What’s at stake? More than $266 million in federal medical assistance percentage, or FMAP money, in addition to child welfare funds. Connecticut already is counting on the money after including it in the $19.01 billion budget passed by the General Assembly and signed by Republican Gov. M. Jodi Rell.
If Congress fails by the end of the week to act on the bill, titled American Jobs and Closing Tax Loopholes Act of 2010, it could drive a more than $365 million stake through the state budget. The state also anticipated $99 million in federal fiscal stabilization funds.
Matthew Barrett, executive vice president of the Connecticut Association of Health Care Facilities, said the legislature already cut $300 million from nursing homes over the next two fiscal years, which makes the increased Medicaid money from Washington D.C. even more important.
Coupled with the $14.5 billion cut in Medicare in the national health care reform bill over the next 10 years, Barrett said, “it’s more important than ever that Congress work quickly to approve the money.”
Without the enhanced FMAP money, Barrett concedes it could have been far worse for the state, but already nursing home administrators like Karen Chatterton are warning residents to prepare for the worst.
“The highest quality of care is being threatened,” Chatterton, chief administrator at Riverside, told a packed room Tuesday. “You need to know these cuts are going to cut the heart out of our facility and other facilities like ours.”
She said if Congress fails to pass the bill it could impact the staffing and labor at the facility.
Francis Cage, a certified nursing assistant at Riverside, reminded residents that “you need more of us, not fewer.”
She said the state cuts to Medicaid and federal cuts to Medicare will impact the care residents receive.
“Now I know something like FMAP could only come right out of Washington,“ Cage joked. But the “extension of Medicaid funding is like a lifeline for what we do here.”

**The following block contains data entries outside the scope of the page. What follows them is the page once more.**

(* ===== verification/PartSafety.v ===== *)
(** * Safety of the client core's parts on hostile input

    What the parity decoder and the pixel decoder promise to the datagram
    pipeline: they never panic, keep their state well formed, and hand on byte
    strings. *)

From S2P Require Import Prelude Wire Cdf53Rle Cdf53Passes Prevalidate TileOut TileState Event TileDecoder TileBatch Parity Client.
From stdpp Require Import base option numbers list gmap.

Local Open Scope Z_scope.

(** ** Recovered datagrams are bytes *)

Lemma lxor_byte a b : byte a → byte b → byte (Z.lxor a b).
Proof.
  intros Ha Hb. apply in_width_bits; [lia|]. intros k Hk.
  rewrite Z.lxor_spec, (testbit_high 8 a), (testbit_high 8 b) by (done || lia). done.
Qed.

Lemma xor_into_bytes out src o : bytes out → bytes src → xor_into out src = Ok o → bytes o.
Proof.
  intros Ho Hs. unfold xor_into, assert_. destruct (_ <=? _)%nat; [|done]. rewrite bind_Ok. intros [= <-].
  apply Forall_app. split; [by apply Forall_take|].
  set (l := drop _ _). assert (bytes l) as Hl by (by apply Forall_drop). clearbody l. clear Ho out.
  revert src Hs. induction Hl as [|x l Hx _ IH]; intros src Hs; [constructor|].
  destruct Hs as [|y src Hy Hs]; [constructor|]. cbn [zip_with]. constructor; [by apply lxor_byte|by apply IH].
Qed.

Lemma xor_all_bytes srcs : ∀ out o, bytes out → Forall bytes srcs → xor_all out srcs = Ok o → bytes o.
Proof.
  induction srcs as [|s srcs IH]; intros out o Ho Hs; cbn [xor_all]; [by intros [= <-]|].
  apply Forall_cons in Hs as [H1 H2]. destruct (xor_into out s) as [o'| |] eqn:E; [|done..]. rewrite bind_Ok.
  intros Hx. eapply IH; [|exact H2|exact Hx]. by apply (xor_into_bytes out s o').
Qed.

Definition window_bytes (window : gmap Z (list Z)) : Prop := map_Forall (λ _, bytes) window.
Definition pending_bytes (pending : list (Z * TileParityEnvelope)) : Prop :=
  Forall (λ p, bytes p.2.(tp_parity_payload)) pending.

Lemma try_recover_bytes window me env r :
  window_bytes window → bytes env.(tp_parity_payload) → try_recover window me env = Ok (Some r) → bytes r.
Proof.
  intros Hw He. unfold try_recover. destruct (missing_in_window window env) as [|ws [|]]; [done| |done].
  destruct (match me with Some m => _ | None => _ end); [done|]. set (received := omap _ _).
  assert (Forall bytes received) as Hr.
  { apply Forall_forall. intros s (x & _ & Hx)%list_elem_of_omap. by apply (Hw x s). }
  destruct (xor_into _ _) as [o1| |] eqn:E1; [|done..]. rewrite bind_Ok.
  destruct (xor_all _ _) as [o2| |] eqn:E2; [|done..]. rewrite bind_Ok.
  assert (bytes o2) as Ho2.
  { eapply xor_all_bytes; [|exact Hr|exact E2]. eapply xor_into_bytes; [|exact He|exact E1].
    by apply Forall_replicate. }
  destruct (tp_source_lens env !! _); [|done]. destruct (_ <? _)%nat; [done|]. destruct (negb _); [done|].
  intros [= <-]. by apply Forall_drop.
Qed.

Lemma probe_bytes window me ws pending g r :
  window_bytes window → pending_bytes pending → probe window me ws pending = Ok (Some (g, r)) → bytes r.
Proof.
  intros Hw Hp. induction Hp as [|[g0 e] pending He _ IH]; cbn [probe]; [done|].
  destruct (negb _); [done|]. destruct (try_recover window me e) as [[r0|]| |] eqn:E; [| |done..]; rewrite bind_Ok.
  - intros [= <- <-]. by eapply try_recover_bytes.
  - done.
Qed.

Lemma evict_bytes cap order : ∀ window me,
  window_bytes window → window_bytes (evict cap window order me).1.1.
Proof.
  induction order as [|o order IH]; intros window me Hw; cbn [evict]; [done|].
  destruct (_ <? _)%nat; [|done]. apply IH. by apply map_Forall_delete.
Qed.

Lemma om_remove_Forall {V} (P : Z * V → Prop) m k : Forall P m → Forall P (om_remove m k).
Proof.
  induction 1 as [|[k0 v0] m Hx Hm IH]; cbn [om_remove]; [constructor|]. destruct (decide _); [done|by constructor].
Qed.

(** ** The parity decoder of the client *)

Record parity_ok (d : ParityDecoder) : Prop := {
  pk_wf : wf_decoder d;
  pk_capacity : d.(pd_window_capacity) = PARITY_WINDOW;
  pk_window : window_bytes d.(pd_window);
  pk_pending : pending_bytes d.(pd_pending);
}.

Lemma parity_step_capacity d d' : parity_step d d' → pd_window_capacity d' = pd_window_capacity d.
Proof. intros H. apply (parity_capacity d d'). by apply rtc_once. Qed.

Lemma record_source_ok d ws bs :
  parity_ok d → bytes bs →
  ∃ d' r, record_source d ws bs = Ok (d', r) ∧ parity_ok d' ∧ (∀ s, r = Some s → bytes s).
Proof.
  intros [Hwf Hc Hw Hp] Hb.
  assert (∃ d' r, record_source d ws bs = Ok (d', r)) as (d' & r & H).
  { unfold record_source. destruct (match pd_window d !! ws with Some _ => _ | None => _ end) as [[w o] me].
    destruct (probe_total w me ws (pd_pending d)) as (r & ->). rewrite bind_Ok. eauto. }
  exists d', r. split; [done|]. pose proof (parity_step_source d ws bs d' r H) as Hstep.
  pose proof (parity_step_wf _ _ Hstep Hwf) as Hwf'. pose proof (parity_step_capacity _ _ Hstep) as Hc'.
  unfold record_source in H.
  set (res := match pd_window d !! ws with Some _ => _ | None => _ end) in H.
  assert (window_bytes res.1.1) as Hres.
  { unfold res. destruct (pd_window d !! ws); [done|]. apply evict_bytes. by apply map_Forall_insert_2. }
  destruct res as [[w o] me]. cbn [fst] in Hres.
  destruct (probe w me ws (pd_pending d)) as [pr| |] eqn:E; [|done..]. rewrite bind_Ok in H. injection H as <- <-.
  split; [split; try done|].
  - cbn [pd_pending]. destruct pr as [[g s]|]; [by apply om_remove_Forall|done].
  - intros s Hs. destruct pr as [[g s']|]; [|done]. cbn in Hs. injection Hs as ->.
    by eapply (probe_bytes w me ws).
Qed.

Lemma Forall_filter_kept {A} (P Q : A → Prop) `{∀ x, Decision (Q x)} l : Forall P l → Forall P (filter Q l).
Proof. rewrite !Forall_forall. intros Hl x [_ Hx]%list_elem_of_filter. by apply Hl. Qed.

Lemma om_set_Forall {V} (P : Z * V → Prop) m k v :
  (∀ k', k' = k → P (k', v)) → Forall P m → Forall P (om_set m k v).
Proof.
  intros Hv. induction 1 as [|[k0 v0] m Hx Hm IH]; cbn [om_set]; [by repeat constructor; apply Hv|].
  destruct (decide _); constructor; auto.
Qed.

Lemma drop_oldest_Forall (P : Z * TileParityEnvelope → Prop) cap m : Forall P m → Forall P (drop_oldest cap m).
Proof.
  intros Hm. unfold drop_oldest. induction (length m - cap)%nat as [|n IH]; [done|].
  change (Forall P (tail (Nat.iter n om_remove_oldest m))). by destruct IH; [constructor|].
Qed.

Lemma prune_pending_Forall (P : Z * TileParityEnvelope → Prop) d m : Forall P m → Forall P (prune_pending d m).
Proof.
  intros Hm. unfold prune_pending. apply drop_oldest_Forall. destruct (pd_newest_wire_seq d); [|done].
  by apply Forall_filter_kept.
Qed.

Lemma receive_parity_ok d env :
  parity_ok d → bytes env.(tp_parity_payload) →
  ∃ d' r, receive_parity d env = Ok (d', r) ∧ parity_ok d' ∧ (∀ s, r = Some s → bytes s).
Proof.
  intros [Hwf Hc Hw Hp] Hb.
  destruct (try_recover_total (pd_window d) (pd_max_evicted d) env) as (r & Hr).
  assert (∃ d', receive_parity d env = Ok (d', r)) as (d' & H).
  { unfold receive_parity. rewrite Hr, bind_Ok. eauto. }
  exists d', r. split; [done|]. pose proof (parity_step_parity d env d' r H) as Hstep.
  pose proof (parity_step_wf _ _ Hstep Hwf) as Hwf'. pose proof (parity_step_capacity _ _ Hstep) as Hc'.
  unfold receive_parity in H. rewrite Hr, bind_Ok in H. injection H as <-.
  split; [split; try done|].
  - cbn [pd_pending]. destruct r; [done|]. destruct (_ <? _)%nat; [|done].
    apply prune_pending_Forall, om_set_Forall; [done|done].
  - intros s ->. by eapply try_recover_bytes.
Qed.

(** ** The decoder of the client *)

Record decoder_safe (d : TileDecoder) : Prop := {
  ds_tiles : wf_tiles d.(td_cdf53);
  ds_palettes : palettes_ok d.(td_palettes);
}.

Lemma decode_one_total d out ev :
  decoder_safe d → event_ok ev →
  ∃ d' out' go, decode_one push_result (d, tt, out) false ev = Ok (d', tt, out', go) ∧ decoder_safe d'.
Proof.
  intros [Ht Hp] Hev. unfold decode_one. destruct (expand_wire_ok d ev Hev) as (n & ->). rewrite bind_Ok.
  assert (decoder_safe (set_wire_failed d n)) as Hd by done. revert Hd.
  generalize (set_wire_failed d n). clear d n Ht Hp. intros d Hd. destruct (expanded ev) as [ev'|] eqn:Hex; [|by eauto].
  assert (event_ok ev' ∧ ∀ fs x y g p s pr ng, ev' ≠ TilePayload fs x y g (TDCdf53Wire p s pr ng)) as [Hev' Hnw].
  { destruct ev as [| | | |fs x y g [| | |p s pr ng]| |]; cbn [expanded] in Hex; try (injection Hex as <-; by split).
    destruct (decode_cdf53_wire _ _); [|done..]. by injection Hex as <-. }
  clear Hev Hex ev. pose proof Hd as [Ht Hp].
  destruct ev' as [fs x y rgba|w h| | |fs x y g data|id colors|]; cbn [decode_event emit_step push_result];
    try (by eauto 6).
  - eexists _, _, _. split; [done|]. split; [|done]. cbn [td_cdf53 set_cdf53]. unfold retain_tiles.
    intros q t [Hq _]%map_lookup_filter_Some. by apply (Ht q t).
  - destruct data as [quad|id c indices fl|p planes pr ng|p s pr ng]; cbn [decode_payload].
    + destruct (solid_total quad Hev') as (rgba & Hpx). rewrite (place_log _ _ _ _ _ _ _ Hpx). by eauto 6.
    + destruct Hev' as [Hid Hind]. destruct (palettes_slot _ id Hp Hid) as (slot & -> & Hsl). rewrite bind_Ok.
      destruct (pal_total slot indices Hsl Hind) as (rgba & Hpx). rewrite (place_log _ _ _ _ _ _ _ Hpx). by eauto 6.
    + destruct (td_cdf53_passthrough d); [by eauto 6|]. set (e := {| pc_generation := g |}).
      pose proof (after_ng_wf (x, y) ng _ Ht) as Hst.
      pose proof (wf_accumulate _ (x, y) e Hst (x, y) (tile_after (after_ng (x, y) ng (td_cdf53 d)) (x, y) e)) as Hlen.
      cbn [accumulate fst] in Hlen. rewrite lookup_insert_eq in Hlen. specialize (Hlen eq_refl).
      destruct (draw_total _ Hlen) as (t' & pic & Hdraw & Htl).
      erewrite decode_cdf53_each; [|exact Hst|exact Hdraw]. eexists _, _, _. split; [done|]. split; [|done].
      apply wf_insert; [done|]. by rewrite Htl.
    + by destruct (Hnw fs x y g p s pr ng).
  - destruct Hev' as [Hid Hc]. destruct (palettes_slot _ id Hp Hid) as (slot & -> & Hsl). rewrite bind_Ok.
    eexists _, _, _. split; [done|]. split; [done|]. destruct Hp as [P1 P2].
    split; cbn [td_palettes set_palettes]; [by rewrite length_insert|]. apply Forall_insert; [done|].
    by apply zip_over_ok.
Qed.

Lemma decode_each_total evs : ∀ d,
  decoder_safe d → Forall event_ok evs → ∃ d' out, decode_each d evs = Ok (d', out) ∧ decoder_safe d'.
Proof.
  induction evs as [|ev evs IH]; intros d Hd Hevs; cbn [decode_each]; [by eauto|].
  apply Forall_cons in Hevs as [Hev Hevs].
  destruct (decode_one_total d [] ev Hd Hev) as (d1 & out1 & go & H1 & Hd1).
  destruct (decode_logs _ _ _ _ _ _ H1) as (o & -> & _). rewrite bind_Ok.
  destruct (IH d1 Hd1 Hevs) as (d2 & out2 & -> & Hd2). rewrite bind_Ok. eauto.
Qed.

Lemma decoder_new_safe : decoder_safe decoder_new.
Proof.
  split; [intros q t; unfold decoder_new, tiles_new; cbn [td_cdf53]; by rewrite lookup_empty|]. split; [done|]. by repeat constructor.
Qed.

An aide to U.S. Rep. John B. Larson said the congressman “is pushing for the legislation’s passage because he understands how much the FMAP extension within the bill is contingent on maintaining essential medical services throughout the state.” The U.S. Senate is expected to take up the legislation as soon as it’s passed in the U.S. House.
State lawmakers like Rep. Toni Walker, D-New Haven, and Rep. John Geragosian, D-New Britain, said they have been keeping a close eye on what happens in Washington.
“A lot of states are in limbo just like us,” Walker said Tuesday.
The National Conference of State Legislatures and the Federal Funds Information for States organization are monitoring the debate in Washington and are more confident the state will receive the $226 million, but is less certain about the $99 million in stabilization funds.
What happens if the state does not get the money?
While he remained optimistic, Geragosian said state budget revenues ebb and flow and the state could look at dealing with it “in a deficiency manner,” like it does when state agencies spend more than anticipated. He said state revenues are up and adjustments to account for any loss in federal revenue may not even be necessary.